Friends of the gallery will recognise the name, Harry Bland featured in The Rude Gesture exhibition back in 2016, but its doubtful you'd recognise the work. Gone are the loud and large canvases, replaced by a body of work that is much more subdued, contemplative and mature. Timely, given the times we are living through, these relatively reserved works contemplate the unique sense of isolation one feels when living in a city even when we were allowed to join the bustle. Lit by electric light, distorted reflections in broken glass capture a glimpse of recognition of the subject yet we are distanced, unable to truly connect.

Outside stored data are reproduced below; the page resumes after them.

Lemma elem_of_leaves cs leaf leaves :
  canonical_leaves cs = Ok leaves -> leaf <> empty_leaf -> leaf ∈ leaves <-> leaf ∈ cs.
Proof.
  intros [_ ->]%canonical_leaves_Ok Hne. rewrite elem_of_app, sort_by_perm, elem_of_replicate. naive_solver.
Qed.

(** [admitted_set_proof] is complete: for a set that fits the tree it never
    panics, and for a commitment of the set it returns the set's root with a
    path that leads to it; for any other non-empty leaf it returns [None]. *)
Theorem merkle_complete cs leaf :
  admissible cs -> leaf <> empty_leaf ->
  exists root, admitted_set_root cs = Ret (Ok root) /\
    if decide (leaf ∈ cs)
    then exists pf, admitted_set_proof cs leaf = Ret (Ok (Some (root, pf))) /\ root_from_proof leaf pf = root
    else admitted_set_proof cs leaf = Ret (Ok None).
Proof.
  intros Hadm Hne. destruct (canonical_leaves cs) as [leaves|] eqn:Hc.
  2: { exfalso. pose proof (proj2 (canonical_leaves_Ok cs _) (conj Hadm eq_refl)). congruence. }
  exists (root_of MERKLE_DEPTH leaves). split; [by apply admitted_set_root_eq|].
  pose proof (elem_of_leaves cs leaf leaves Hc Hne) as Hel. destruct (decide (leaf ∈ cs)) as [Hin|Hin].
  - apply Hel in Hin. destruct (admitted_set_proof_some cs leaves leaf Hc Hin) as (pf & H1 & _ & _ & H2). by exists pf.
  - unfold admitted_set_proof. rewrite Hc. pose proof (position_spec leaf leaves) as Hp.
    destruct (position leaf leaves); [|done]. apply list_elem_of_lookup_2 in Hp. by apply Hel in Hp.
Qed.

(** A membership proof that leads to the root of a set is for a commitment
    of that set, or for the padding, or its path and the tree contain two
    different pairs of nodes with one Poseidon hash. *)
Theorem merkle_sound cs root leaf pf :
  admitted_set_root cs = Ret (Ok root) ->
  length (siblings pf) = MERKLE_DEPTH -> length (index_bits pf) = MERKLE_DEPTH ->
  root_from_proof leaf pf = root ->
  leaf ∈ cs \/ leaf = empty_leaf \/
  collide (path_pairs leaf (siblings pf) (index_bits pf)) (set_pairs cs).
Proof.
  intros (leaves & Hc & ->)%admitted_set_root_Ok Hs Hb Hr.
  destruct (climb_sound MERKLE_DEPTH leaves leaf (siblings pf) (index_bits pf)) as [Hin|Hcol]; [|done..| |].
  - by eapply canonical_leaves_length.
  - destruct (decide (leaf = empty_leaf)) as [|Hne]; [by auto|]. left. by apply (elem_of_leaves cs leaf leaves Hc Hne).
  - right. right. unfold set_pairs. by rewrite Hc.
Qed.

Lemma unpad l k :
  empty_leaf ∉ l -> List.filter (fun x => negb (fr_eqb x empty_leaf)) (l ++ replicate k empty_leaf) = l.
Proof.
  intros Hl. rewrite List.filter_app. induction l as [|x l IH]; cbn [List.filter app].
  - induction k as [|k IH]; cbn [replicate List.filter]; [done|].
    replace (fr_eqb empty_leaf empty_leaf) with true by (symmetry; by apply fr_eqb_spec). apply IH.
  - apply not_elem_of_cons in Hl as [Hx Hl]. destruct (fr_eqb x empty_leaf) eqn:E; [by apply fr_eqb_spec in E as ->|].
    cbn [negb app]. by rewrite IH.
Qed.

Lemma padded_perm cs1 cs2 k1 k2 :
  empty_leaf ∉ cs1 -> empty_leaf ∉ cs2 ->
  sort_by key_cmp cs1 ++ replicate k1 empty_leaf = sort_by key_cmp cs2 ++ replicate k2 empty_leaf -> cs1 ≡ₚ cs2.
Proof.
  intros H1 H2 Heq. rewrite <- (sort_by_perm key_cmp cs1) in H1. rewrite <- (sort_by_perm key_cmp cs2) in H2.
  apply (f_equal (List.filter (fun x => negb (fr_eqb x empty_leaf)))) in Heq. rewrite !unpad in Heq by done.
  by rewrite <- (sort_by_perm key_cmp cs1), <- (sort_by_perm key_cmp cs2), Heq.
Qed.

(** The root binds the admitted multiset.  Sets that are permutations of each
    other have the same root; sets with the same root are permutations of each
    other, or their two trees contain different pairs of nodes with one hash. *)
Theorem merkle_root_binding cs1 cs2 :
  (cs1 ≡ₚ cs2 -> admitted_set_root cs1 = admitted_set_root cs2) /\
  (forall root, admitted_set_root cs1 = Ret (Ok root) -> admitted_set_root cs2 = Ret (Ok root) ->
    cs1 ≡ₚ cs2 \/ collide (set_pairs cs1) (set_pairs cs2)).
Proof.
  split.
  - intros Hp. unfold admitted_set_root, canonical_leaves.
    rewrite (sort_by_perm_eq key_cmp key_cmp_total key_cmp_trans cs1 cs2) by eauto using key_cmp_anti.
    rewrite (Permutation_length Hp). replace (existsb _ cs1) with (existsb (fun c => fr_eqb c empty_leaf) cs2); [done|].
    apply eq_true_iff_eq. rewrite !existsb_exists. setoid_rewrite <- list_elem_of_In. by setoid_rewrite Hp.
  - intros root (l1 & Hc1 & ->)%admitted_set_root_Ok (l2 & Hc2 & Hr)%admitted_set_root_Ok.
    unfold set_pairs. rewrite Hc1, Hc2.
    destruct (root_of_inj MERKLE_DEPTH l1 l2) as [Heq|Hcol]; [by eapply canonical_leaves_length..|done| |by right].
    left. apply canonical_leaves_Ok in Hc1 as [[_ H1] ->], Hc2 as [[_ H2] ->]. by eapply padded_perm.
Qed.

(** The padding is provable.  Although [empty_leaf] is never a member of an
    admissible set, a set with room left in the tree has a membership proof for it. *)
Theorem merkle_empty_leaf_provable cs :
  admissible cs -> (length cs < MERKLE_LEAVES)%nat ->
  empty_leaf ∉ cs /\
  exists root pf, admitted_set_proof cs empty_leaf = Ret (Ok (Some (root, pf))) /\
    admitted_set_root cs = Ret (Ok root) /\ root_from_proof empty_leaf pf = root.
Proof.
  intros Hadm Hlt. split; [apply Hadm|].
  pose proof (proj2 (canonical_leaves_Ok cs _) (conj Hadm eq_refl)) as Hc.
  destruct (admitted_set_proof_some cs _ empty_leaf Hc) as (pf & H1 & _ & _ & H2).
  - apply elem_of_app. right. apply elem_of_replicate. split; [done|lia].
  - eexists _, pf. split_and!; [exact H1|by apply admitted_set_root_eq|done].
Qed.
End merkle_facts.

(** ** Concrete sets *)

#[local] Existing Instances fr_ops fr_laws.

Lemma merkle_complete_witness :
  admissible [mk_fr 5; mk_fr 9] /\
  exists root, admitted_set_root (Poseidon0:=sample_poseidon) [mk_fr 5; mk_fr 9] = Ret (Ok root).
Proof.
  assert (admissible [mk_fr 5; mk_fr 9]) as Ha by (split; [vm_compute; lia|by apply (bool_decide_unpack _); vm_compute]).
  split; [exact Ha|].
  destruct (merkle_complete (Poseidon0:=sample_poseidon) [mk_fr 5; mk_fr 9] (mk_fr 9) Ha) as (root & Hr & _).
  - apply (bool_decide_unpack _). vm_compute. exact I.
  - exists root. exact Hr.
Defined.

(** The set used to instantiate soundness, with the proof the tree gives. *)
Definition sample_set : list Fr := [mk_fr 5; mk_fr 9].

Definition sample_proof : Fr * MerkleProof Fr :=
  match admitted_set_proof (Poseidon0:=sample_poseidon) sample_set (mk_fr 9) with
  | Ret (Ok (Some rp)) => rp
  | _ => (mk_fr 0, mkMerkleProof [] [])
  end.

Lemma merkle_sound_witness :
  mk_fr 9 ∈ sample_set \/ mk_fr 9 = empty_leaf \/
  collide (Poseidon0:=sample_poseidon)
    (path_pairs (Poseidon0:=sample_poseidon) (mk_fr 9) (siblings (snd sample_proof)) (index_bits (snd sample_proof)))
    (set_pairs (Poseidon0:=sample_poseidon) sample_set).
Proof.
  apply (merkle_sound (Poseidon0:=sample_poseidon) sample_set (fst sample_proof) (mk_fr 9) (snd sample_proof));
    vm_compute; reflexivity.
Defined.

Lemma merkle_empty_leaf_provable_witness :
  empty_leaf ∉ sample_set /\
  exists root pf, admitted_set_proof (Poseidon0:=sample_poseidon) sample_set empty_leaf = Ret (Ok (Some (root, pf))) /\
    admitted_set_root (Poseidon0:=sample_poseidon) sample_set = Ret (Ok root) /\
    root_from_proof (Poseidon0:=sample_poseidon) empty_leaf pf = root.
Proof.
  apply (merkle_empty_leaf_provable (Poseidon0:=sample_poseidon) sample_set); [|vm_compute; lia].
  split; [vm_compute; lia|by apply (bool_decide_unpack _); vm_compute].
Defined.

Lemma merkle_root_binding_witness :
  admitted_set_root (Poseidon0:=sample_poseidon) [mk_fr 5; mk_fr 9] =
  admitted_set_root (Poseidon0:=sample_poseidon) [mk_fr 9; mk_fr 5].
Proof.
  apply (proj1 (merkle_root_binding (Poseidon0:=sample_poseidon) [mk_fr 5; mk_fr 9] [mk_fr 9; mk_fr 5])), perm_swap.
Defined.
Lemma admission_check_Ok s o digest replay inner m :
  admission_check s o digest replay = Ok tt -> represents (es_book s) m -> inner = es_book s ->
  (exists cfg, pair_config s (o_pair o) = Some cfg /\ status cfg = Active) /\
  (digest ∉ es_seen_ciphertexts s) /\ (rp_nullifier replay ∉ es_spent_nullifiers s) /\
  (rp_order_nonce_digest replay ∉ es_spent_order_nonces s) /\
  Z.of_nat (size m) < MAX_ACTIVE_ORDERS /\ Z.of_nat (size (orders_of_trader m (o_trader o))) < MAX_ACTIVE_ORDERS_PER_TRADER.
Proof.
  intros Hc Hrep ->. revert Hc. unfold admission_check, ensure_order_capacity.
  rewrite (active_order_count_size _ _ Hrep), (count_for_trader _ _ _ Hrep).
  destruct (pair_config s (o_pair o)) as [cfg|]; [|done]. cbn [option_map].
  destruct (status cfg) eqn:Hs; [|done..]. repeat (case_bool_decide; [done|]).
  destruct (Z.leb_spec MAX_ACTIVE_ORDERS (Z.of_nat (size m))); [done|].
  destruct (Z.leb_spec MAX_ACTIVE_ORDERS_PER_TRADER (Z.of_nat (size (orders_of_trader m (o_trader o))))); [done|].
  intros _. split_and!; eauto.
Qed.

Lemma orders_ok_insert pairs last sq m o :
  orders_ok pairs last m -> bounded_order o -> 0 < rem_units o -> encodable (o_size o) ->
  rem_units o <= units (o_size o) -> m !! o_id o = None ->
  (exists cfg, pairs !! o_pair o = Some cfg /\ status cfg = Active) -> 0 <= last -> last < o_seq o <= sq ->
  Z.of_nat (size m) < MAX_ACTIVE_ORDERS -> Z.of_nat (size (orders_of_trader m (o_trader o))) < MAX_ACTIVE_ORDERS_PER_TRADER ->
  orders_ok pairs sq (<[o_id o := o]> m).
Proof.
  intros [Hl Hc Ht Hsz Hp Hq Hi] Hbo Hrem Hes Hle Hfresh (cfg & Hcfg & Hact) H0 Hsq Hcap Hcapt. split.
  - intros i o' [(<- & <-)|(? & Ho')]%lookup_insert_Some; auto.
  - rewrite map_size_insert_None by done. lia.
  - intros t. unfold orders_of_trader. destruct (decide (o_trader o = t)) as [<-|Hne].
    + rewrite map_filter_insert_True by done. rewrite map_size_insert_None; [unfold orders_of_trader in Hcapt; lia|].
      apply map_lookup_filter_None. by left.
    + rewrite map_filter_insert_False by done. rewrite delete_id by done. apply Ht.
  - intros i o' [(<- & <-)|(? & Ho')]%lookup_insert_Some; eauto.
  - intros i o' [(<- & <-)|(? & Ho')]%lookup_insert_Some; [|by eauto]. exists cfg. by rewrite Hact.
  - intros i o' [(<- & <-)|(? & Ho')]%lookup_insert_Some; [lia|]. specialize (Hq i o' Ho'). lia.
  - intros i j o1 o2 [(<- & <-)|(? & H1)]%lookup_insert_Some [(<- & <-)|(? & H2)]%lookup_insert_Some Heq; [done|..|by eauto].
    + specialize (Hq _ _ H2). lia.
    + specialize (Hq _ _ H1). lia.
Qed.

Bland began working on smaller scale paintings in 2018 with the intention of exacting greater control of the media, being physically closer to the canvas while working suggested a more direct and honest approach. The latest works completed for Dark City are often painted as multiples, described by Bland as ‘twins’. Rather than attempting to exactly recreate the images the twins represent mirrored reflections, allowing the viewer to question which is the real figure and which is the echo. Either way, we are voyeurs on these fleeting glimpses, momentarily catching the eye of strangers who Bland sees as aimless wanderers, trudging the streets of London in some search for belonging.
Harry Bland studied at Wimbledon School of Art and the Royal College of Art, his work is held in numerous private collections. He lives, works 'and hates' London.